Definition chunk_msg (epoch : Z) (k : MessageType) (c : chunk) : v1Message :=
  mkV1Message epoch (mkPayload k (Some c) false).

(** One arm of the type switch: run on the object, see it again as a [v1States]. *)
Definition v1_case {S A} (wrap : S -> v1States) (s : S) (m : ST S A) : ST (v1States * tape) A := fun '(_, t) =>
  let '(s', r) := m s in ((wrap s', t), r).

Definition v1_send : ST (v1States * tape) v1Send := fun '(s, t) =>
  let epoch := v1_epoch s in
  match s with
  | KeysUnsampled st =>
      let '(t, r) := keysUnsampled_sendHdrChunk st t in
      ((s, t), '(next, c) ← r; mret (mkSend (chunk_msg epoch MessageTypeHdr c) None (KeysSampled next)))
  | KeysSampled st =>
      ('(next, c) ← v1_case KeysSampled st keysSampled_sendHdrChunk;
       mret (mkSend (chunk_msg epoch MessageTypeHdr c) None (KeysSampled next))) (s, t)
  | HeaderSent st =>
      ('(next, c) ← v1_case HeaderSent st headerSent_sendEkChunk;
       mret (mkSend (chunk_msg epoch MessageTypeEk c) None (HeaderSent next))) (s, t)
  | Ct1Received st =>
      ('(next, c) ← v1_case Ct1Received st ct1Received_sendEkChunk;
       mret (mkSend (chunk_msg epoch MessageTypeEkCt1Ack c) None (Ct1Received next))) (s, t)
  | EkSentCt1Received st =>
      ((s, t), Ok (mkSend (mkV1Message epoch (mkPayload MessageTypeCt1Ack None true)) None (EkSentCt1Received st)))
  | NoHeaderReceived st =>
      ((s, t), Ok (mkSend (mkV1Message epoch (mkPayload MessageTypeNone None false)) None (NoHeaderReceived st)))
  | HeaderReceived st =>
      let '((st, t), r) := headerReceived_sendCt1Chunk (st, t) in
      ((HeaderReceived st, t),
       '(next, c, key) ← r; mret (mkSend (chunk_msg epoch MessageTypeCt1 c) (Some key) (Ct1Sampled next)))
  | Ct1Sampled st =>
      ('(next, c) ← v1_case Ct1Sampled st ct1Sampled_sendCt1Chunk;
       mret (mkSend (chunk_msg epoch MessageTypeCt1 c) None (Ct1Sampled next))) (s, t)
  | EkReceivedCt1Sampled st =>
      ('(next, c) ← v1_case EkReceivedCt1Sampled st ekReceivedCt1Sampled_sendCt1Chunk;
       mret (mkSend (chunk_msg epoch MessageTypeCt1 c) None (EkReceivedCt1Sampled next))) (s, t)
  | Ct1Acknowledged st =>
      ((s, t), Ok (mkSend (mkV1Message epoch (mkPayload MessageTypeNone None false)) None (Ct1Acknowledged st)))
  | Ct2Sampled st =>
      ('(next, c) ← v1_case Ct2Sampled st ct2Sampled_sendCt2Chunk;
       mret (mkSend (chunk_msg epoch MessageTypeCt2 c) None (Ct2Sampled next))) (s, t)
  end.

=======

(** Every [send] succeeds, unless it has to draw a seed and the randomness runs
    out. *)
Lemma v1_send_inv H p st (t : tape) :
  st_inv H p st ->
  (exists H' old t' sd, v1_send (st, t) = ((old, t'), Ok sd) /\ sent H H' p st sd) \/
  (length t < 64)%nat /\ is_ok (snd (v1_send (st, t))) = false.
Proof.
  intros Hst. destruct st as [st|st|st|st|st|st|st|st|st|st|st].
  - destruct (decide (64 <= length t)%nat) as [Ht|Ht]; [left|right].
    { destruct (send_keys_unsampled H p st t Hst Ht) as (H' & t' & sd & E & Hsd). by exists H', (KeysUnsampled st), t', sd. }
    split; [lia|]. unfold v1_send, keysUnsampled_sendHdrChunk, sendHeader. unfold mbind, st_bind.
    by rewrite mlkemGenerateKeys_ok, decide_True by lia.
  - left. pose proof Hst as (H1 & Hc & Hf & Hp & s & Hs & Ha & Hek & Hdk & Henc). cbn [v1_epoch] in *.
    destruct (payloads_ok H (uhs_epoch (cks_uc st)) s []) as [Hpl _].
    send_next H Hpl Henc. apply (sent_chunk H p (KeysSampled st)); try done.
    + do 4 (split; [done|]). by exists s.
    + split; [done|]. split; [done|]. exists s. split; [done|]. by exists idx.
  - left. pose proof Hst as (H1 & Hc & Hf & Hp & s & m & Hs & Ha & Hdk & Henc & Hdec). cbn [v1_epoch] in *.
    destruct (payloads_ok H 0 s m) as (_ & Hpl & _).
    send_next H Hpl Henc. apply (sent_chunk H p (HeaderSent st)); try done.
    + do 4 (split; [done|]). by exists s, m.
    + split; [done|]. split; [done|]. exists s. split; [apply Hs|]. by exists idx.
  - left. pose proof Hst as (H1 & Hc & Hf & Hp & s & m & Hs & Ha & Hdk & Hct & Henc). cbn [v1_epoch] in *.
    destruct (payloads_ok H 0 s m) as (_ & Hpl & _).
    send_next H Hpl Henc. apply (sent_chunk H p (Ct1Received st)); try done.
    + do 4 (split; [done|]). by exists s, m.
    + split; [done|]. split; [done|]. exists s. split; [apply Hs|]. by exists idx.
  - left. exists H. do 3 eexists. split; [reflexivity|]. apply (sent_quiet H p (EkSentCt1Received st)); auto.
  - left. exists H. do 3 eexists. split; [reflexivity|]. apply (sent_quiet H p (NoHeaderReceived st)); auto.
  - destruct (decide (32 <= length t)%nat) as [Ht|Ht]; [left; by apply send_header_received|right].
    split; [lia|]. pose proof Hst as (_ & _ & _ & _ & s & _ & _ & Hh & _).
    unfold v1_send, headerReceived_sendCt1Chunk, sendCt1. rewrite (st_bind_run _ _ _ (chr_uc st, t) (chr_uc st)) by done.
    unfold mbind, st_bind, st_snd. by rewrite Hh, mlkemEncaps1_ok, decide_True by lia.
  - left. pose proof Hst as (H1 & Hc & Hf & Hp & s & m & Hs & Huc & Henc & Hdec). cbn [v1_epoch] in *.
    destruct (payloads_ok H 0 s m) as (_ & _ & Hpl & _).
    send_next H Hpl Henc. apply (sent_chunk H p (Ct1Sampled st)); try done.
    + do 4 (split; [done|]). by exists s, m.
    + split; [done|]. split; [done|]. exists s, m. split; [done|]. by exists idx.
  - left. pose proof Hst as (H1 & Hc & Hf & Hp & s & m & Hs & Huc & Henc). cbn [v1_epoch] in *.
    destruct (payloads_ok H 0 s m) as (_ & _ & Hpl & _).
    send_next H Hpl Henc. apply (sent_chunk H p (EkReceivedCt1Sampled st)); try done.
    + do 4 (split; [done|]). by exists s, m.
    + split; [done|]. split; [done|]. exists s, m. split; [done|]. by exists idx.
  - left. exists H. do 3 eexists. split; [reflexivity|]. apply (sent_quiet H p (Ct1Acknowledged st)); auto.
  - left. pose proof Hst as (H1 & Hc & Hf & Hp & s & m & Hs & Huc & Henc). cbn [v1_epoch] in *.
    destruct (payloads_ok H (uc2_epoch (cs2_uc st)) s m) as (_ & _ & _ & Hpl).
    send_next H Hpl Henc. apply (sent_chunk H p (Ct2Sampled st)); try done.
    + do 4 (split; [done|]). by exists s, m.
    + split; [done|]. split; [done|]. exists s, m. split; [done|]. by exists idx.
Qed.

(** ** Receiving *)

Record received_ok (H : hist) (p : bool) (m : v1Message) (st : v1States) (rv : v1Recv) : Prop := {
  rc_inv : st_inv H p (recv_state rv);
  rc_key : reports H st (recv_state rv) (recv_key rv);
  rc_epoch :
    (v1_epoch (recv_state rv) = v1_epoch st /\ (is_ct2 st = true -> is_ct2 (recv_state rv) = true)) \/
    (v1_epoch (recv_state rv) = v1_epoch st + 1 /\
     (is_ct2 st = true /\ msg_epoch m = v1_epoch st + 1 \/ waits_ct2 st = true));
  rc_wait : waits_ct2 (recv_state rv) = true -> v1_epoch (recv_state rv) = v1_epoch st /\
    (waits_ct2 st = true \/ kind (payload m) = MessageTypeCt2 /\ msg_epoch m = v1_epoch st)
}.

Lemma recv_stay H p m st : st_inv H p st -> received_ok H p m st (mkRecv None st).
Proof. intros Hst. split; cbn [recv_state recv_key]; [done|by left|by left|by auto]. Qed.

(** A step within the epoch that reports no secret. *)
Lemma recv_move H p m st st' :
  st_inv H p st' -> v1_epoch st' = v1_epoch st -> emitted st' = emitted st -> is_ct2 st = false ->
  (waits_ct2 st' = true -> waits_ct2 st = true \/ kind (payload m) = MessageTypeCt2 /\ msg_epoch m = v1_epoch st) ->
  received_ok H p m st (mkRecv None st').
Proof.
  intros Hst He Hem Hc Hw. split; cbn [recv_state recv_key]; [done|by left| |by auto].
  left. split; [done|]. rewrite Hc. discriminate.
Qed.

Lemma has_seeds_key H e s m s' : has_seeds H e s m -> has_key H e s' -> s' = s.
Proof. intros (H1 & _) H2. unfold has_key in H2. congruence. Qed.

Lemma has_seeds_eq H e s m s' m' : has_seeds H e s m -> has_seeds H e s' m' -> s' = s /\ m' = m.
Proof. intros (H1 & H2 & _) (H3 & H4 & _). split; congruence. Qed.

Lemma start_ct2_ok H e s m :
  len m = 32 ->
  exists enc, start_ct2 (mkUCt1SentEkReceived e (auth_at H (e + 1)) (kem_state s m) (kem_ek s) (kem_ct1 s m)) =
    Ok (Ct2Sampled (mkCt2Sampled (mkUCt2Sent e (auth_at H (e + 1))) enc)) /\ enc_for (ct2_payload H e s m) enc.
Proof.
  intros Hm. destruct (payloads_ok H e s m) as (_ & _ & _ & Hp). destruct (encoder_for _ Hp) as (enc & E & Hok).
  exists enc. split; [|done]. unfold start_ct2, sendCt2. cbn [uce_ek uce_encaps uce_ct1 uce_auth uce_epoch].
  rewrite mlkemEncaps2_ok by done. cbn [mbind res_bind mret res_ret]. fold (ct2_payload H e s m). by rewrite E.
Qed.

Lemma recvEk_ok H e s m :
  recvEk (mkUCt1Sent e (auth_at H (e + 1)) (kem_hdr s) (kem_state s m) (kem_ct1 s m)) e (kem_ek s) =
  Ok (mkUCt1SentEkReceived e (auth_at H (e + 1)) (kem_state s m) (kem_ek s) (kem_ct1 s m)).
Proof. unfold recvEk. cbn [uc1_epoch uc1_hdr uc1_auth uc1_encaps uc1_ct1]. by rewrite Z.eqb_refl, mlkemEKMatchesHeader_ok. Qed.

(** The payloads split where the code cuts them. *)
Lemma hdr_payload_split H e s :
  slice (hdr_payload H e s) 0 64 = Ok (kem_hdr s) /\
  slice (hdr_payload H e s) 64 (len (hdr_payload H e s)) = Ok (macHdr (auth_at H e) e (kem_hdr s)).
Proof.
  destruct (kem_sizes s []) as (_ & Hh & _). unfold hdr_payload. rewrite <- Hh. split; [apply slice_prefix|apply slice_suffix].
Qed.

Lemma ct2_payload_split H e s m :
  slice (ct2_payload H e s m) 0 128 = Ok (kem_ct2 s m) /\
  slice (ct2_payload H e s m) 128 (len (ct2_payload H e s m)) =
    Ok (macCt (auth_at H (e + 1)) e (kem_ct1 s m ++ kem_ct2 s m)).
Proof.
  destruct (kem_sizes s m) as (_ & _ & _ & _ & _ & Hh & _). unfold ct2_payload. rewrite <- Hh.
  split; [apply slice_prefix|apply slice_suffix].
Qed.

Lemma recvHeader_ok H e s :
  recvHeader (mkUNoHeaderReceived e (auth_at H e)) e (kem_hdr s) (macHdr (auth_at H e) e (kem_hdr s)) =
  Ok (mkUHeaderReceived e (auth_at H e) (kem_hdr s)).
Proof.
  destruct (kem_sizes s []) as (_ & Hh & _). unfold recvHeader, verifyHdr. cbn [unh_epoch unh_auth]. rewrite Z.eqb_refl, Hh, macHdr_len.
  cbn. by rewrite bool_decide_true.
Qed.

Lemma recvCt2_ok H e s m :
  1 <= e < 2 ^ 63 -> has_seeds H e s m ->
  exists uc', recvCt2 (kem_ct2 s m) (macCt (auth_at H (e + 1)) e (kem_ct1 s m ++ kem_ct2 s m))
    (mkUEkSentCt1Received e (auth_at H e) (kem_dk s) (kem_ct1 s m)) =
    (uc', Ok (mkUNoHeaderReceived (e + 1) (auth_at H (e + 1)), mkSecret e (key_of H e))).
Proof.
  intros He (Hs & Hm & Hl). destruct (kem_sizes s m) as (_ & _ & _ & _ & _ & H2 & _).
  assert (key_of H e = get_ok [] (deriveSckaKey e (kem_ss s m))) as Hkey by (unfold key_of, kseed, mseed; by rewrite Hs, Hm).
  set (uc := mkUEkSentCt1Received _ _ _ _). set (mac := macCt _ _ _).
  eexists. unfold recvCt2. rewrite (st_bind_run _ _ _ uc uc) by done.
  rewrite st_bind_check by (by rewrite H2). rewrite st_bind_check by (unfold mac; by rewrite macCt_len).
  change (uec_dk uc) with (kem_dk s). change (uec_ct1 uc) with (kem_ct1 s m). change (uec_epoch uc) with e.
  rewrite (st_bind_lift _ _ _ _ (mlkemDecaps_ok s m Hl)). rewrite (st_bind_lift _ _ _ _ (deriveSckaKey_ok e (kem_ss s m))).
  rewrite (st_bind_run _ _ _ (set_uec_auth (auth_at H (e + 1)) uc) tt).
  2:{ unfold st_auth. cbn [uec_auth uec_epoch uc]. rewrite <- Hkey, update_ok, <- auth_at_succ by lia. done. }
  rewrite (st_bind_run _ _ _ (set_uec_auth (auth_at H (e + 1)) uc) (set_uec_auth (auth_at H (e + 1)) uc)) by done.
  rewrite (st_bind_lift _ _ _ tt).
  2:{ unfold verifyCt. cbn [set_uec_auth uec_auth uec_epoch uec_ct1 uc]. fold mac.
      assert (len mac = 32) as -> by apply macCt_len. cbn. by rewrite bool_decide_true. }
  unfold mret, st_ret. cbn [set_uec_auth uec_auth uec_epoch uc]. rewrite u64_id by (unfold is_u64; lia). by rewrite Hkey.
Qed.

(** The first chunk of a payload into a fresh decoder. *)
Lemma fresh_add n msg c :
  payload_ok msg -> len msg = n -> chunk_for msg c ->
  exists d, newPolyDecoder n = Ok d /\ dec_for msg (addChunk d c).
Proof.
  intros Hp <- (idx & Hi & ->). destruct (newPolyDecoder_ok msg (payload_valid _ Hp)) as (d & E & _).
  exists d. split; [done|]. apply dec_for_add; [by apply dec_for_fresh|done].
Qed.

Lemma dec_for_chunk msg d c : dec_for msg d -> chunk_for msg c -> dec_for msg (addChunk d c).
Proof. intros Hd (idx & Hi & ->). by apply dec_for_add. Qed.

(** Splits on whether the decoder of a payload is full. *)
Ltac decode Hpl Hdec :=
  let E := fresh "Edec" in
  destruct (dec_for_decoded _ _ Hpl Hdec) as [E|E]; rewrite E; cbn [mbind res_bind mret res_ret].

=======

TASK DIRECTIONS: Give back exactly the lines above starting at the line where "Definition chunk_msg (epoch" appears and ending at the line where "KeysUnsampled st =>" appears, both included, with no other lines.

THE ANSWER:
Definition chunk_msg (epoch : Z) (k : MessageType) (c : chunk) : v1Message :=
  mkV1Message epoch (mkPayload k (Some c) false).

(** One arm of the type switch: run on the object, see it again as a [v1States]. *)
Definition v1_case {S A} (wrap : S -> v1States) (s : S) (m : ST S A) : ST (v1States * tape) A := fun '(_, t) =>
  let '(s', r) := m s in ((wrap s', t), r).

Definition v1_send : ST (v1States * tape) v1Send := fun '(s, t) =>
  let epoch := v1_epoch s in
  match s with
  | KeysUnsampled st =>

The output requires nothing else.